The new product, unveiled in November at the SuperComputing Conference in New Orleans, stands out from the competition in packing so much in a 5u system, which includes the 8 CPUs, 64 DIMMs, up to 10 PCI 2.0 expansion slots, and 24 hard drives, Herz said. The system is targeted at financial institutions, research groups, oil and gas companies, and other organizations with a need for high-performance computing.

In addition, the system has four power supplies, each capable of generating 1,400 watts of power. The power supplies are paired so one can act as a backup. "If one goes down than the other is ready to take over the power needs of the system," Herz said.

Super Micro did not disclose pricing.

The company also launched at CeBIT a high-density blade server called the SuperBlade SBI-7126TG. Each of the 10-blades in the 7U system supports two Nvidia Tesla M2050/M2070 GPU cards and two Xeon CPUs from either the 5500 or 5600 series.
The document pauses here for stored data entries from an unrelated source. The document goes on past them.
(* ===== verification/Reconcile.v ===== *)
(** * The reconciliation timer ("Detect No-Shows")

    src/backend/index.js, lines 39-40 and 79-100. Every 60 s the callback
    reads the appointments that are ['scheduled'] and whose time is more
    than [GRACE_PERIOD] in the past, and for each one, in the order [find]
    returns them: sets its status to ['missed'] and saves it; looks up the
    doctor's schedule; and when the schedule has offered slots, sends an
    e-mail and an SMS listing them, to the empty address and number the
    code passes.

    The timer is written against the [Gateway] interface, so its database
    theorems hold for any gateway; the notification trace is proved for the
    concrete [World]. *)

From Stdlib Require Import ZArith String List Lia.
From S2P Require Import Prelude DateFormat JsValue Store Notify.
Import ListNotations.
#[local] Open Scope string_scope.
#[local] Open Scope Z_scope.
#[local] Open Scope js_scope.

(** Line 40. *)
Definition GRACE_PERIOD : Z := 15 * 60 * 1000.

(** The query of lines 82-85: [status: 'scheduled'] and
    [scheduledTime: { $lt: new Date(now - GRACE_PERIOD) }]; a missing or
    null [scheduledTime] does not match [$lt]. *)
Definition is_overdue (now : Z) (a : Appointment.t) : bool :=
  String.eqb (Appointment.status a) "scheduled" &&
  match Appointment.scheduledTime a with
  | Some t => t <? now - GRACE_PERIOD
  | None => false
  end.

(** The template of line 94. *)
Definition missed_message (slots : list Z) : string :=
  "Your appointment was missed. Available slots: " ++ join_dates ", " slots.

Section Timer.
Context {W : Type} `{Gateway W}.

(** Lines 91-98. *)
Definition notify_patient (a : Appointment.t) : M W unit :=
  rescheduleOptions <- findOne_schedule (Appointment.doctorId a) ;;
  match rescheduleOptions with
  | Some s =>
      if Nat.ltb 0 (length (DoctorSchedule.availableSlots s)) then
        let message := missed_message (DoctorSchedule.availableSlots s) in
        _ <- gw_sendEmail (Some (JStr "")) "Missed Appointment" (Some (JStr message)) ;;
        _ <- gw_sendSMS (Some (JStr "")) (Some (JStr message)) ;;
        ret tt
      else ret tt
  | None => ret tt
  end.

(** The body of the loop, lines 88-98. *)
Definition process_appointment (a : Appointment.t) : M W unit :=
  save_appointment (Appointment._id a) (Appointment.set_status "missed") ;;
  notify_patient a.

(** The callback of [setInterval], lines 80-100, at the instant [now]. *)
Definition detect_no_shows (now : Z) : M W unit :=
  missedAppointments <- find_appointments (is_overdue now) ;;
  for_each process_appointment missedAppointments.

(** [setInterval(cb, 60000)]: [n] callbacks at [t0], [t0 + 60000], ...,
    each one finishing before the next fires. *)
Fixpoint run_timer (t0 : Z) (n : nat) : M W unit :=
  match n with
  | O => ret tt
  | S n' => detect_no_shows t0 ;; run_timer (t0 + 60000) n'
  end.

End Timer.

(** ** What one tick does to the appointments *)

(** The collection after a tick at [now]: every overdue appointment is
    ['missed'], every other one is as it was. *)
Definition mark_overdue (now : Z) (l : list Appointment.t) : list Appointment.t :=
  map (fun a => if is_overdue now a then Appointment.set_status "missed" a else a) l.

(** The collection after the appointments with identifiers [ids] have
    been processed. *)
Definition marked (ids : list string) (l : list Appointment.t) : list Appointment.t :=
  map (fun a => if existsb (String.eqb (Appointment._id a)) ids
                then Appointment.set_status "missed" a else a) l.

Lemma marked_ids (ids : list string) (l : list Appointment.t) :
  map Appointment._id (marked ids l) = map Appointment._id l.
Proof.
  unfold marked. rewrite map_map. apply map_ext. intros a.
  destruct (existsb _ ids); reflexivity.
Qed.

Lemma marked_step (ids : list string) (i : string) (l : list Appointment.t) :
  update_where Appointment._id i (Appointment.set_status "missed") (marked ids l)
  = marked (ids ++ [i]) l.
Proof.
  unfold update_where, marked. rewrite map_map. apply map_ext. intros a.
  rewrite existsb_app. simpl. rewrite orb_false_r.
  destruct (existsb (String.eqb (Appointment._id a)) ids) eqn:E;
    destruct (String.eqb_spec (Appointment._id a) i) as [Hi|Hi]; simpl;
    try rewrite (proj2 (String.eqb_eq _ _) Hi); try rewrite (proj2 (String.eqb_neq _ _) Hi);
    reflexivity.
Qed.

Lemma marked_overdue (now : Z) (l : list Appointment.t) :
  NoDup (map Appointment._id l) ->
  marked (map Appointment._id (List.filter (is_overdue now) l)) l = mark_overdue now l.
Proof.
  intros Hnd. unfold marked, mark_overdue. apply map_ext_in. intros a Ha.
  rewrite existsb_key_filter by assumption. reflexivity.
Qed.

Section TimerProofs.
Context {W : Type} `{Gateway W}.

Lemma notify_patient_spec (a : Appointment.t) (d : Db) :
  triple (fun w => gw_ready w /\ db_get w = d) (notify_patient a)
         (fun _ w => gw_ready w /\ db_get w = d).
Proof.
  apply (triple_read _ _ _ _ _ (findOne_schedule_read _)). intros o.
  apply (triple_pre _ (fun w => gw_ready w /\ db_get w = d)); [|intros w [Hw _]; exact Hw].
  destruct o as [s|]; [destruct (Nat.ltb 0 _)|]; try (apply triple_ret_weaken; auto).
  repeat (eapply triple_bind; [first [apply gw_sendEmail_ready | apply gw_sendSMS_ready]|]; intros ?).
  apply triple_ret_weaken; auto.
Qed.

Lemma notify_patient_db (a : Appointment.t) (d : Db) :
  preserves (fun w => db_get w = d) (notify_patient a).
Proof.
  apply preserves_bind; [intros w Hw; rewrite findOne_schedule_read; exact Hw|].
  intros [s|]; [destruct (Nat.ltb 0 _)|]; try apply preserves_ret.
  repeat (apply preserves_bind; [first [apply gw_sendEmail_db | apply gw_sendSMS_db]|]; intros ?).
  apply preserves_ret.
Qed.

Lemma save_ready (i : string) (f : Appointment.t -> Appointment.t) :
  preserves gw_ready (save_appointment i f).
Proof.
  intros w Hr. unfold save_appointment.
  destruct (update_first _ _ _ _); simpl; [apply gw_ready_db_put|]; exact Hr.
Qed.

(** The loop invariant: the processed prefix is marked, the schedules are
    untouched, the gateway is ready. *)
Definition tick_inv (d : Db) (done : list Appointment.t) (w : W) : Prop :=
  gw_ready w /\
  db_get w = mkDb (marked (map Appointment._id done) (appointments d)) (schedules d).

Lemma process_appointment_step (now : Z) (d : Db) (done : list Appointment.t)
      (x : Appointment.t) (rest : list Appointment.t) :
  db_wf d -> List.filter (is_overdue now) (appointments d) = (done ++ x :: rest)%list ->
  triple (tick_inv d done) (process_appointment x) (fun _ => tick_inv d (done ++ [x])%list).
Proof.
  intros Hwf Hsplit.
  assert (Hx : In x (appointments d)).
  { apply (filter_In (is_overdue now)). rewrite Hsplit. apply in_or_app. right. left. reflexivity. }
  assert (Hwf' : db_wf (mkDb (marked (map Appointment._id done) (appointments d)) (schedules d))).
  { destruct Hwf as [Ha Hs]. split; [simpl; rewrite marked_ids|]; assumption. }
  assert (Hin : In (Appointment._id x) (map Appointment._id
                  (appointments (mkDb (marked (map Appointment._id done) (appointments d)) (schedules d))))).
  { simpl. rewrite marked_ids. apply in_map, Hx. }
  unfold process_appointment, tick_inv.
  eapply triple_pre; [| intros w [Hr Hw]; exact (conj Hw Hr)].
  apply triple_bind with
    (Q := fun _ w => db_get w = mkDb (marked (map Appointment._id (done ++ [x])%list) (appointments d)) (schedules d)
                     /\ gw_ready w).
  - eapply triple_consequence.
    + apply triple_preserves_conj; [apply (save_appointment_spec _ _ _ Hwf' Hin) | apply save_ready].
    + intros w Hw; exact Hw.
    + intros u w [Hw Hr]. split; [|exact Hr].
      rewrite Hw. simpl. rewrite marked_step, map_app. reflexivity.
  - intros u. eapply triple_consequence; [apply notify_patient_spec | intros w [Hw Hr]; split; eassumption |].
    intros v w [Hr Hw]. split; assumption.
Qed.

End TimerProofs.

Section TickTheorems.
Context {W : Type} `{Gateway W}.

Lemma detect_no_shows_triple (now : Z) (d : Db) :
  db_wf d ->
  triple (fun w => gw_ready w /\ db_get w = d) (detect_no_shows now)
         (fun _ w => gw_ready w /\ db_get w = mkDb (mark_overdue now (appointments d)) (schedules d)).
Proof.
  intros Hwf. unfold detect_no_shows.
  apply (triple_read _ _ _ _ _ (find_appointments_read _)). intros xs.
  intros w [[Hr Hw] ->]. rewrite Hw.
  assert (Hinv : tick_inv d [] w).
  { split; [exact Hr|]. rewrite Hw. destruct d as [l sc]. simpl. f_equal.
    unfold marked. simpl. symmetry. apply map_id. }
  pose proof (triple_for_each (tick_inv d) process_appointment
                (List.filter (is_overdue now) (appointments d))) as Hloop.
  specialize (Hloop (fun done x rest Hs => process_appointment_step now d done x rest Hwf Hs) w Hinv).
  destruct (for_each _ _ w) as [[u|e] w'] ; [|contradiction].
  destruct Hloop as [Hr' Hw']. split; [exact Hr'|].
  rewrite Hw', marked_overdue; [reflexivity | apply Hwf].
Qed.

End TickTheorems.

(** ** Appointments only move from ['scheduled'] to ['missed'] *)

(** [d'] differs from [d] only by overdue appointments marked ['missed']. *)
Definition only_marks_overdue (now : Z) (d d' : Db) : Prop :=
  schedules d' = schedules d /\
  exists ids, appointments d' = marked ids (appointments d) /\
    Forall (fun i => exists a, In a (appointments d) /\ is_overdue now a = true /\
                               Appointment._id a = i) ids.

Section TickInvariant.
Context {W : Type} `{Gateway W}.

Lemma process_appointment_only_marks (now : Z) (d : Db) (x : Appointment.t) :
  db_wf d -> In x (appointments d) -> is_overdue now x = true ->
  preserves (fun w => only_marks_overdue now d (db_get w)) (process_appointment x).
Proof.
  intros [Hnd _] Hx Hov. apply preserves_bind.
  - intros w (Hs & ids & Ha & Hf). unfold save_appointment.
    assert (Hnd' : NoDup (map Appointment._id (appointments (db_get w)))).
    { rewrite Ha, marked_ids. exact Hnd. }
    assert (Hin : In (Appointment._id x) (map Appointment._id (appointments (db_get w)))).
    { rewrite Ha, marked_ids. apply in_map, Hx. }
    rewrite update_first_some by assumption. simpl. rewrite db_get_put. simpl.
    split; [exact Hs|]. exists (ids ++ [Appointment._id x])%list.
    split; [rewrite Ha; apply marked_step|].
    apply Forall_app; split; [exact Hf|]. constructor; [|constructor].
    exists x. auto.
  - intros u w Hw. pose proof (notify_patient_db x (db_get w) w eq_refl) as E.
    simpl in E. rewrite E. exact Hw.
Qed.

(** The loop over the overdue appointments of [d] keeps the database
    within the marks of overdue appointments of [d], step by step. *)
Lemma for_each_only_marks (now : Z) (d : Db) :
  db_wf d ->
  preserves (fun w => only_marks_overdue now d (db_get w))
            (for_each process_appointment (List.filter (is_overdue now) (appointments d))).
Proof.
  intros Hwf. apply preserves_for_each. intros x Hx. apply filter_In in Hx as [Hx Hov].
  apply process_appointment_only_marks; assumption.
Qed.

Lemma only_marks_overdue_refl (now : Z) (d : Db) : only_marks_overdue now d d.
Proof.
  split; [reflexivity|]. exists []. split; [|constructor].
  unfold marked. simpl. symmetry. apply map_id.
Qed.

End TickInvariant.

(** ** Theorems of the timer *)

Section TickClaims.
Context {W : Type} `{Gateway W}.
Each node uses a Gen2 PCI-Express x16 connection.

Like the SuperServer 5086B-TRF, the latest SuperBlade system is targeted at organizations in need of high-performance computing systems. The difference is in the availability of the Nvidia GPUs for offloading from the CPU mathematical calculations that are measured in the trillions per second in many research organizations.

Typically, HPC developers will split application workloads between the CPU and GPU, taking advantage of the strengths of each processor. In general, GPUs are better at handling computational tasks. Nvidia has been shipping its Tesla GPUs for HPC applications since 2007.

Pricing for the SuperBlade SBI-7126TG was not disclosed.